Stored items:
-- Opening Marker --

#[local] Instance vertices_appended_trans : Transitive vertices_appended.
Proof.
  intros w1 w2 w3 (n1 & Hv1 & Hi1 & Hc1) (n2 & Hv2 & Hi2 & Hc2).
  exists (n1 ++ n2). split; [by rewrite Hv2, Hv1, app_assoc|].
  rewrite length_app, seq_app, !fmap_app, Hi1, Hi2, Hc1. split; [|lia].
  f_equal. rewrite (Nat.add_comm 0 (length n1)).
  rewrite <-(fmap_add_seq (length n1) 0), <-list_fmap_compose.
  apply list_fmap_ext. intros i x _. simpl. lia.
Qed.

Lemma subdivide_face_vertices_appended (f : Face) (w w' : World) :
  subdivide_face f w = Ok (tt, w') → vertices_appended w w'.
Proof.
  intros (l & l' & _ & Hl & Hloop & _)%subdivide_face_Ok.
  eapply (foreach_split_edge_vertices _ _ _ _ (vertices (g (this w))) _ [])
    in Hloop as (vc' & ms & Hv & Hi & Hms & Hcnt); [|reflexivity|reflexivity].
  exists (vc' :: ms). split; [exact Hv|].
  assert (length ms = length l) as Hlen.
  { by rewrite <-(length_fmap index), Hms, length_fmap, length_seq. }
  cbn [length count this index] in *. rewrite Hlen. split; [|lia].
  rewrite fmap_cons, Hi, Hms. cbn [seq]. rewrite fmap_cons.
  apply (f_equal2 cons); [simpl; lia|].
  rewrite <-fmap_S_seq, <-list_fmap_compose. apply list_fmap_ext.
  intros i x _. simpl. lia.
Qed.

Lemma vertices_appended_unique (w w' : World) :
  vertices_appended w w' → indices_unique w → indices_unique w'.
Proof.
  intros (new & Hv & Hi & Hc) [Hnd Hlt]. unfold indices_unique, vertex_indices in *.
  rewrite Hv, fmap_app, Hi, Hc. split.
  - apply NoDup_app. split; [done|]. split.
    + intros i Hin (j & -> & Hj)%list_elem_of_fmap.
      rewrite Forall_forall in Hlt. specialize (Hlt _ Hin). lia.
    + apply NoDup_fmap_2; [|apply NoDup_seq]. intros i j. lia.
  - apply Forall_app. split.
    + eapply Forall_impl; [exact Hlt|]. intros i. simpl. lia.
    + apply Forall_fmap, Forall_forall. intros i Hin%elem_of_seq. simpl. lia.
Qed.
(** X17.  [session:reconnect] on a session that exists: the stored sessions
    are left as they are (the roster is neither consulted nor changed), the
    connection enters the room, and it alone receives the session as stored
    and then the acknowledgement.  From then on, whatever the server is
    given to run in between, and until the connection itself sends
    [session:create], [session:join] or [session:reconnect] again, every
    segment it adds, to whatever session is stored then, carries the
    participant id it announced, or its socket id when it announced the
    empty string. *)
Theorem reconnect_restores σ socket sessionId participantId session :
  storyManager σ !! sessionId = Some session ->
  let σ' := fst (on_session_reconnect σ socket sessionId participantId) in
  storyManager σ' = storyManager σ
  /\ members σ' sessionId = {[socket]} ∪ members σ sessionId
  /\ snd (on_session_reconnect σ socket sessionId participantId)
     = [Delivered {[socket]} (session_updated session);
        Delivered {[socket]} (session_reconnected sessionId)]
  /\ forall later target session' content uuid now,
       Forall (keepsIdentity socket) later ->
       let σ'' := fst (run σ' later) in
       storyManager σ'' !! target = Some session' ->
       Validation.valid (Validation.validateSegment content) = true ->
       exists rest,
         effects (on_segment_add σ'' socket target content uuid now)
         = Appended target
             {| Segment.id := uuid;
                Segment.content := Validation.sanitizeInput content;
                Segment.contributorId := orElse participantId socket;
                Segment.contributorType := user;
                Segment.timestamp := now;
                Segment.moodTags := [] |} :: rest.
Proof.
  intros Hs σ'. subst σ'. unfold on_session_reconnect, getSession.
  rewrite Hs. cbn [fst snd].
  split; [done|]. split.
  { rewrite members_set_socket_data, members_socket_join.
    by rewrite decide_True. }
  split; [done|].
  intros later target session' content uuid now Hlater Htarget Hv.
  destruct (on_segment_add_success _ socket target content uuid now
              session' Hv Htarget) as (_ & He & _).
  cbv zeta in He. rewrite He.
  rewrite run_keepsIdentity, participantIdOf_set by done. by eexists.
Qed.
Lemma rx_port_coefficients_loop_collected m st0 :
  has_shape (result_channel_matrix st0) (nof_rx_ports config) (cfg_nof_antenna_ports config) →
  m ≤ nof_rx_ports config →
  let st := foldl rx_port_coefficients_step' st0 (seq 0 m) in
  let mean_lse r p :=
    compensated' (ta_time_alignment (result_time_alignment st0))
      (get_view size' (temp_lse st0) (r, p)) p in
  has_shape (result_channel_matrix st) (nof_rx_ports config) (cfg_nof_antenna_ports config)
  ∧ (∀ r p, r < m → p < cfg_nof_antenna_ports config →
       get_coefficient (result_channel_matrix st) r p = Some (srsvec.mean (mean_lse r p)))
  ∧ (∀ r' p', m ≤ r' →
       get_coefficient (result_channel_matrix st) r' p'
       = get_coefficient (result_channel_matrix st0) r' p')
  ∧ csi_log st
    = csi_log st0
      ++ (r ← seq 0 m;
          (fun p => make_csi_record config rnti_value r p
                      (get_srs_information (resource config) p) (mean_lse r p))
            <$> seq 0 (cfg_nof_antenna_ports config)).
Proof.
  intros Hshape. cbv zeta. induction m as [|m IH]; intros Hm.
  - cbn [seq foldl]. rewrite app_nil_r.
    split; [exact Hshape|]. split; [intros r p Hr; lia|]. split; reflexivity.
  - rewrite seq_S, foldl_app, bind_app. change (0 + m) with m. cbn [foldl].
    destruct (IH ltac:(lia)) as (Hsh & Hin & Hout & Hlog).
    destruct (rx_port_coefficients_loop_temp_lse m st0) as (Hta & _ & Hkeep).
    cbv zeta in Hta, Hkeep.
    set (st1 := foldl rx_port_coefficients_step' st0 (seq 0 m)) in *.
    destruct (rx_port_coefficients_step_temp_lse st1 m) as (_ & _ & -> & ->).
    destruct (coefficient_loop_collected m (cfg_nof_antenna_ports config) st1 Hsh
                ltac:(lia) ltac:(lia)) as (Hsh1 & Hin1 & Hout1 & Hlog1).
    cbv zeta in Hin1, Hlog1.
    split; [exact Hsh1|]. split; [|split].
    + intros r p Hr Hp. destruct (decide (r = m)) as [->|Hne].
      * rewrite Hin1 by exact Hp. rewrite Hta. unfold get_view.
        rewrite (Hkeep m p) by (left; lia). reflexivity.
      * rewrite Hout1 by (left; exact Hne). apply Hin; [lia|exact Hp].
    + intros r' p' Hk. rewrite Hout1 by (left; lia). apply Hout. lia.
    + rewrite Hlog1, Hlog, <- app_assoc. f_equal. f_equal.
      cbn [mbind list_bind]. rewrite app_nil_r.
      apply list_fmap_ext. intros i p Hp. apply lookup_seq in Hp as [-> Hp].
      rewrite Hta. unfold get_view. rewrite (Hkeep m (0 + i)) by (left; lia). reflexivity.
Qed.

End CoefficientLoopFacts.

Lemma list_bind_ext_elem {A B} (f g : A → list B) (l : list A) :
  (∀ x, x ∈ l → f x = g x) → l ≫= f = l ≫= g.
Proof.
  induction l as [|x l IH]; intros Hfg; [reflexivity|].
  rewrite !bind_cons. rewrite (Hfg x) by left.
  rewrite IH; [reflexivity|]. intros y Hy. apply Hfg. right. exact Hy.
Qed.
(** * MRMS reflectivity grid processor: model and verification

    A shallow embedding of [backend/src/workers/grib_processor.py], the worker
    that turns a decoded GRIB2 product into the grid payload of the frontend.

    Numeric model.  The program computes on IEEE-754 numbers held in numpy
    arrays.  Here a grid sample is [NaN] (the "no data" marker), an
    infinity, or a rational number.  The functions of the worker are
    embedded with exact arithmetic on numbers; where a statement depends on
    the rounding of float32 it says so: [f32] tells the numbers that float32
    holds, [round32] is the rounding to float32 and [scaled_float32] the
    scaling step of the encoder with the float32 product of the source.
    Coordinate axes hold numbers only. *)

From Stdlib Require Import QArith Qabs Qround Qpower ZArith List Ascii String Lia Lqa Bool.
From stdpp Require Import base option list gmap strings.
Import ListNotations.

Open Scope Z_scope.
Open Scope Q_scope.

(** ** Exceptions *)

(** The Python exceptions that the modelled functions can raise. *)
Inductive exn : Type :=
  | IndexError
  | KeyError (key : string)
  | ValueError
  | TypeError
  | RuntimeError (msg : string).

Inductive result (A : Type) : Type :=
  | Ok (a : A)
  | Raise (e : exn).

Arguments Ok {A} a.
Arguments Raise {A} e.

Definition bind {A B : Type} (r : result A) (k : A -> result B) : result B :=
  match r with
  | Ok a => k a
  | Raise e => Raise e
  end.

Notation "x <- r ;; k" := (bind r (fun x => k))
  (at level 100, r at next level, right associativity).

(** [mapM f l] runs [f] on every element, left to right, and stops at the
    first exception. *)
Fixpoint mapM {A B : Type} (f : A -> result B) (l : list A) : result (list B) :=
  match l with
  | [] => Ok []
  | a :: l' => b <- f a ;; bs <- mapM f l' ;; Ok (b :: bs)
  end.

(** ** Samples *)

(** A float of a value grid: not-a-number, a number, or an infinity. *)
Inductive sample : Type :=
  | NaN
  | Val (q : Q)
  | PosInf
  | NegInf.

(** [np.isnan] *)
Definition isnan (s : sample) : bool :=
  match s with
  | NaN => true
  | _ => false
  end.

(** [a == b] on floats: false as soon as one side is NaN. *)
Definition sample_eqb (a b : sample) : bool :=
  match a, b with
  | Val x, Val y => Qeq_bool x y
  | PosInf, PosInf => true
  | NegInf, NegInf => true
  | _, _ => false
  end.

(** [a <= b] on floats: false as soon as one side is NaN. *)
Definition sample_leb (a b : sample) : bool :=
  match a, b with
  | NaN, _ | _, NaN => false
  | NegInf, _ => true
  | _, PosInf => true
  | Val x, Val y => Qle_bool x y
  | _, _ => false
  end.

(** ** numpy arrays of rank one and two *)

(** A rank-2 array keeps its column count beside its rows, so that the shape
    [(0, c)] exists; see [wf]. *)
Inductive ndarray (A : Type) : Type :=
  | Vec (v : list A)
  | Mat (ncols : nat) (rows : list (list A)).

Arguments Vec {A} v.
Arguments Mat {A} ncols rows.

Definition wf {A : Type} (a : ndarray A) : Prop :=
  match a with
  | Vec _ => True
  | Mat c rows => Forall (fun r => length r = c) rows
  end.

Definition ndim {A : Type} (a : ndarray A) : nat :=
  match a with
  | Vec _ => 1
  | Mat _ _ => 2
  end.

(** [a.size] *)
Definition size {A : Type} (a : ndarray A) : nat :=
  match a with
  | Vec v => length v
  | Mat c rows => (length rows * c)%nat
  end.

(** Python index normalisation on an axis of length [n]: a negative index
    counts from the end, anything outside [0, n) is an [IndexError]. *)
Definition py_index (n : nat) (i : Z) : result nat :=
  let j := (if i <? 0 then i + Z.of_nat n else i)%Z in
  if ((0 <=? j) && (j <? Z.of_nat n))%Z then Ok (Z.to_nat j) else Raise IndexError.

(** A lookup that raises [IndexError] where there is no element. *)
Definition or_index_error {A : Type} (o : option A) : result A :=
  match o with
  | Some x => Ok x
  | None => Raise IndexError
  end.

(** [v[i]] on a sequence. *)
Definition getitem {A : Type} (v : list A) (i : Z) : result A :=
  k <- py_index (length v) i ;;
  or_index_error (v !! k).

-- Closing Marker --

_Exercise goal_: The line containing "cbn [length count" marks the end: copy exactly every line from the top of the data above down to it, that line included.

_Solution below_:
#[local] Instance vertices_appended_trans : Transitive vertices_appended.
Proof.
  intros w1 w2 w3 (n1 & Hv1 & Hi1 & Hc1) (n2 & Hv2 & Hi2 & Hc2).
  exists (n1 ++ n2). split; [by rewrite Hv2, Hv1, app_assoc|].
  rewrite length_app, seq_app, !fmap_app, Hi1, Hi2, Hc1. split; [|lia].
  f_equal. rewrite (Nat.add_comm 0 (length n1)).
  rewrite <-(fmap_add_seq (length n1) 0), <-list_fmap_compose.
  apply list_fmap_ext. intros i x _. simpl. lia.
Qed.

Lemma subdivide_face_vertices_appended (f : Face) (w w' : World) :
  subdivide_face f w = Ok (tt, w') → vertices_appended w w'.
Proof.
  intros (l & l' & _ & Hl & Hloop & _)%subdivide_face_Ok.
  eapply (foreach_split_edge_vertices _ _ _ _ (vertices (g (this w))) _ [])
    in Hloop as (vc' & ms & Hv & Hi & Hms & Hcnt); [|reflexivity|reflexivity].
  exists (vc' :: ms). split; [exact Hv|].
  assert (length ms = length l) as Hlen.
  { by rewrite <-(length_fmap index), Hms, length_fmap, length_seq. }
  cbn [length count this index] in *. rewrite Hlen. split; [|lia].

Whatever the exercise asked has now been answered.